From the records below, transcribe only the lines running from the one with "destruct (ne_one _);" through the one with "unfold pbr_blocks.". Keep both of those end lines.

* **Data extracted from a collection**
--*--
(** *** Growth of the tree *)

Lemma grows_refl (mh : MaterialHelper) : grows mh mh.
Proof.
  split; [|done]. exists []. split; [by rewrite app_nil_r|constructor].
Qed.

Lemma grows_trans (mh1 mh2 mh3 : MaterialHelper) :
  grows mh1 mh2 → grows mh2 mh3 → grows mh1 mh3.
Proof.
  intros [(a1 & Hn1 & Ha1) [Hs1 Hp1]] [(a2 & Hn2 & Ha2) [Hs2 Hp2]].
  split; [|split; congruence].
  exists (a1 ++ a2). split.
  - by rewrite Hn2, Hn1, (assoc_L (++)).
  - by apply Forall_app.
Qed.

Lemma no_settings_filter (ns : list Node) :
  Forall (λ nd, is_settings nd = false) ns →
  filter (λ nd, is_settings nd = true) ns = [].
Proof.
  induction 1 as [|nd ns Hnd _ IH]; [done|].
  rewrite filter_cons, decide_False; [done|]. by rewrite Hnd.
Qed.

Lemma grows_count (mh mh' : MaterialHelper) :
  grows mh mh' → count_settings mh' = count_settings mh.
Proof.
  intros [(added & Hn & Ha) _]. unfold count_settings.
  by rewrite Hn, filter_app, length_app, (no_settings_filter _ Ha),
    Nat.add_0_r.
Qed.

Lemma grows_lookup (mh mh' : MaterialHelper) (i : nat) (nd : Node) :
  grows mh mh' → nodes mh !! i = Some nd → nodes mh' !! i = Some nd.
Proof.
  intros [(added & Hn & _) _] Hi. rewrite Hn. by apply lookup_app_l_Some.
Qed.

Lemma grows_length (mh mh' : MaterialHelper) :
  grows mh mh' → (length (nodes mh) ≤ length (nodes mh'))%nat.
Proof. intros [(added & Hn & _) _]. rewrite Hn, length_app. lia. Qed.

(** Assigning default values, and adding nodes that are no settings nodes,
    lets the tree grow. *)
Lemma grows_with_defaults (mh : MaterialHelper) (ds : gmap socket json) :
  grows mh (with_defaults mh ds).
Proof.
  split; [|done]. exists []. split; [by rewrite app_nil_r|constructor].
Qed.

Lemma grows_added (mh : MaterialHelper) (ns : list Node) ls ds :
  Forall (λ nd, is_settings nd = false) ns →
  grows mh (mkMH (nodes mh ++ ns) ls ds (settings_node mh) (pymat mh)
              (vertex_color mh) (needs_emissive mh)).
Proof. intros Hns. split; [|done]. by exists ns. Qed.

(** What is assumed of the sub-builders: they let the tree grow. *)
Hypothesis texture_frame : ∀ ti l lab cs als d, Frame (texture ti l lab cs als d).
Hypothesis base_color_frame : ∀ d l c a, Frame (base_color d l c a).
Hypothesis emission_frame : ∀ l c st, Frame (emission l c st).
Hypothesis normal_frame : ∀ l n, Frame (normal l n).
Hypothesis occlusion_frame : ∀ l o, Frame (occlusion l o).
Hypothesis specular_frame :
  ∀ l lab sock fac ti, Frame (color_factor_and_texture l lab sock fac ti).

Lemma glossiness_grows (ext : gmap string json) (loc : location)
    (roughness_socket : socket) (mh : MaterialHelper) :
  grows mh (final (glossiness ext loc roughness_socket mh)).
Proof.
  destruct (truthy (dict_get ext "specularGlossinessTexture" JNull)) eqn:Htex.
  - destruct (from_dict (dict_get ext "specularGlossinessTexture" JNull))
      as [ti|e] eqn:Hti.
    + destruct loc as [x y].
      rewrite (glossiness_bound_run _ _ _ _ _ _ Htex Hti).
      destruct (ne_one _); [destruct (host_float _)|]; cbn [final];
        try (eapply grows_trans; [|apply texture_frame]);
        apply grows_added; by repeat constructor.
    + unfold glossiness. rewrite Htex, Hti. run. apply grows_refl.
  - rewrite (glossiness_unbound_run _ _ _ _ Htex).
    destruct (float_minus _ _); cbn [final];
      [apply grows_with_defaults|apply grows_refl].
Qed.

Lemma pbr_blocks_grows_skeleton (mh : MaterialHelper) :
  grows (pbr_skeleton mh) (pbr_blocks mh).
Proof.
  unfold pbr_blocks.
  eapply grows_trans; [|apply normal_frame].
  eapply grows_trans; [|apply emission_frame].
  apply base_color_frame.
Qed.

Lemma pbr_blocks_grows (mh : MaterialHelper) : grows mh (pbr_blocks mh).
Proof.
  eapply grows_trans; [|apply pbr_blocks_grows_skeleton].
  apply grows_added. by repeat constructor.
Qed.

Lemma occlusion_block_keeps (l : location) (mh : MaterialHelper)
    (i : nat) (nd : Node) :
  nodes mh !! i = Some nd → nodes (occlusion_block l mh) !! i = Some nd.
Proof.
  intros Hi. unfold occlusion_block.
  destruct (is_not_None _); [|done].
  destruct (settings_node mh);
    (eapply grows_lookup; [apply occlusion_frame|]); [done|].
  cbn [nodes]. by apply lookup_app_l_Some.
Qed.

Lemma pbr_final_grows (mh : MaterialHelper) :
  let ext := get_ext mh "KHR_materials_pbrSpecularGlossiness" ∅ in
  grows (occlusion_block (calc_locations mh ext !!! "occlusion")
           (pbr_blocks mh))
        (final (pbr_specular_glossiness mh)).
Proof.
  intros ext. rewrite pbr_run. fold ext.
  eapply grows_trans; [|apply glossiness_grows].
  unfold pbr_specular. eapply grows_trans; [|apply specular_frame].
  unfold pbr_ior. apply grows_with_defaults.
Qed.

(** What a run does to the settings node. *)
Lemma pbr_settings_effect (mh : MaterialHelper) :
  let mh' := final (pbr_specular_glossiness mh) in
  pymat mh' = pymat mh ∧
  (∃ added, nodes mh' = nodes mh ++ added) ∧
  if is_not_None (occlusion_texture (pymat mh)) &&
     negb (is_not_None (settings_node mh))
  then
    count_settings mh' = S (count_settings mh) ∧
    ∃ n, settings_node mh' = Some n ∧ nodes mh !! n = None ∧
         nodes mh' !! n =
           Some (mkNode "ShaderNodeGroup" None None
                   (Some (PyInt 10, PyInt 425)) (Some (PyInt 240)) None)
  else
    count_settings mh' = count_settings mh ∧
    settings_node mh' = settings_node mh ∧
    ∀ i nd, nodes mh !! i = Some nd → nodes mh' !! i = Some nd.
Proof.
  intros mh'.
  pose proof (pbr_blocks_grows mh) as GB.
  pose proof (pbr_final_grows mh) as GF. cbv zeta in GF. fold mh' in GF.
  set (l := calc_locations mh _ !!! "occlusion") in GF.
  pose proof GB as [HBn [HBs HBp]].
  unfold occlusion_block in GF. rewrite HBp, HBs in GF.
  destruct (is_not_None (occlusion_texture (pymat mh))) eqn:Hocc;
    [destruct (settings_node mh) as [n|] eqn:Hset|]; cbn [andb negb is_not_None].
  - (* a settings node is there: it is used *)
    assert (G : grows mh mh').
    { eapply grows_trans; [|exact GF].
      eapply grows_trans; [|apply occlusion_frame]. exact GB. }
    split; [apply G|]. split; [destruct G as [(a & Ha & _) _]; eauto|].
    split; [by apply grows_count|]. split; [rewrite <- Hset; apply G|].
    intros i nd. by apply grows_lookup.
  - (* none is there: one is made *)
    set (B' := mkMH _ _ _ _ _ _ _) in GF.
    assert (G' : grows B' mh').
    { eapply grows_trans; [|exact GF]. apply occlusion_frame. }
    destruct HBn as (added & HBn & HBa).
    split; [destruct G' as [_ [_ ->]]; reflexivity|]. split.
    { destruct G' as [(a & Ha & _) _]. rewrite Ha. unfold B'. cbn [nodes].
      rewrite HBn, <- !(assoc_L (++)). eauto. }
    split.
    { rewrite (grows_count _ _ G'). unfold count_settings, B'. cbn [nodes].
      rewrite !filter_app, !length_app. rewrite HBn, filter_app, length_app.
      rewrite (no_settings_filter _ HBa).
      set (k := length (filter _ [_])). vm_compute in k. subst k.
      cbn [length]. lia. }
    exists (length (nodes (pbr_blocks mh))). split; [|split].
    + destruct G' as [_ [-> _]]. reflexivity.
    + apply lookup_ge_None. rewrite HBn, length_app. lia.
    + apply (grows_lookup _ _ _ _ G'). unfold B'. cbn [nodes].
      by rewrite list_lookup_middle.
  - (* no occlusion texture: nothing is done *)
    assert (G : grows mh mh').
    { eapply grows_trans; [|exact GF]. exact GB. }
    split; [apply G|]. split; [destruct G as [(a & Ha & _) _]; eauto|].
    split; [by apply grows_count|]. split; [apply G|].
    intros i nd. by apply grows_lookup.
Qed.

(** C4. A run of [pbr_specular_glossiness] makes at most one settings
    node.  A settings node the helper carries is kept and none is made; with
    none on the helper, one is made exactly when the material has an
    occlusion texture, and the helper then carries it; a second run on the
    same helper makes none. *)
Theorem settings_node_made_once (mh : MaterialHelper) :
  let mh' := final (pbr_specular_glossiness mh) in
  match settings_node mh with
  | Some n =>
      settings_node mh' = Some n ∧ count_settings mh' = count_settings mh
  | None =>
      if is_not_None (occlusion_texture (pymat mh))
      then count_settings mh' = S (count_settings mh) ∧
           ∃ n, settings_node mh' = Some n ∧ nodes mh !! n = None ∧
                is_settings <$> nodes mh' !! n = Some true
      else count_settings mh' = count_settings mh ∧ settings_node mh' = None
  end ∧
  count_settings (final (pbr_specular_glossiness mh')) = count_settings mh'.
Proof.
  intros mh'.
  pose proof (pbr_settings_effect mh) as (Hp & _ & H1). fold mh' in Hp, H1.
  pose proof (pbr_settings_effect mh') as (_ & _ & H2). rewrite Hp in H2.
  set (mh2 := final (pbr_specular_glossiness mh')) in *.
  clearbody mh2 mh'.
  destruct (settings_node mh) as [n|] eqn:Hset;
    destruct (is_not_None (occlusion_texture (pymat mh))) eqn:Hocc;
    cbn [andb negb is_not_None] in H1.
  - destruct H1 as (Hc & Hs & _). rewrite Hs in H2.
    cbn [andb negb is_not_None] in H2.
    split; [exact (conj Hs Hc)|]. exact (proj1 H2).
  - destruct H1 as (Hc & Hs & _). cbn [andb] in H2.
    split; [exact (conj Hs Hc)|]. exact (proj1 H2).
  - destruct H1 as (Hc & n & Hs & Hold & Hnew). rewrite Hs in H2.
    cbn [andb negb is_not_None] in H2.
    split; [|exact (proj1 H2)]. split; [exact Hc|].
    exists n. rewrite Hnew. repeat split; assumption.
  - destruct H1 as (Hc & Hs & _). cbn [andb] in H2.
    split; [exact (conj Hc Hs)|]. exact (proj1 H2).
Qed.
--*--
* **Result of the exercise**
      destruct (ne_one _); [destruct (host_float _)|]; cbn [final];
        try (eapply grows_trans; [|apply texture_frame]);
        apply grows_added; by repeat constructor.
    + unfold glossiness. rewrite Htex, Hti. run. apply grows_refl.
  - rewrite (glossiness_unbound_run _ _ _ _ Htex).
    destruct (float_minus _ _); cbn [final];
      [apply grows_with_defaults|apply grows_refl].
Qed.

Lemma pbr_blocks_grows_skeleton (mh : MaterialHelper) :
  grows (pbr_skeleton mh) (pbr_blocks mh).
Proof.
  unfold pbr_blocks.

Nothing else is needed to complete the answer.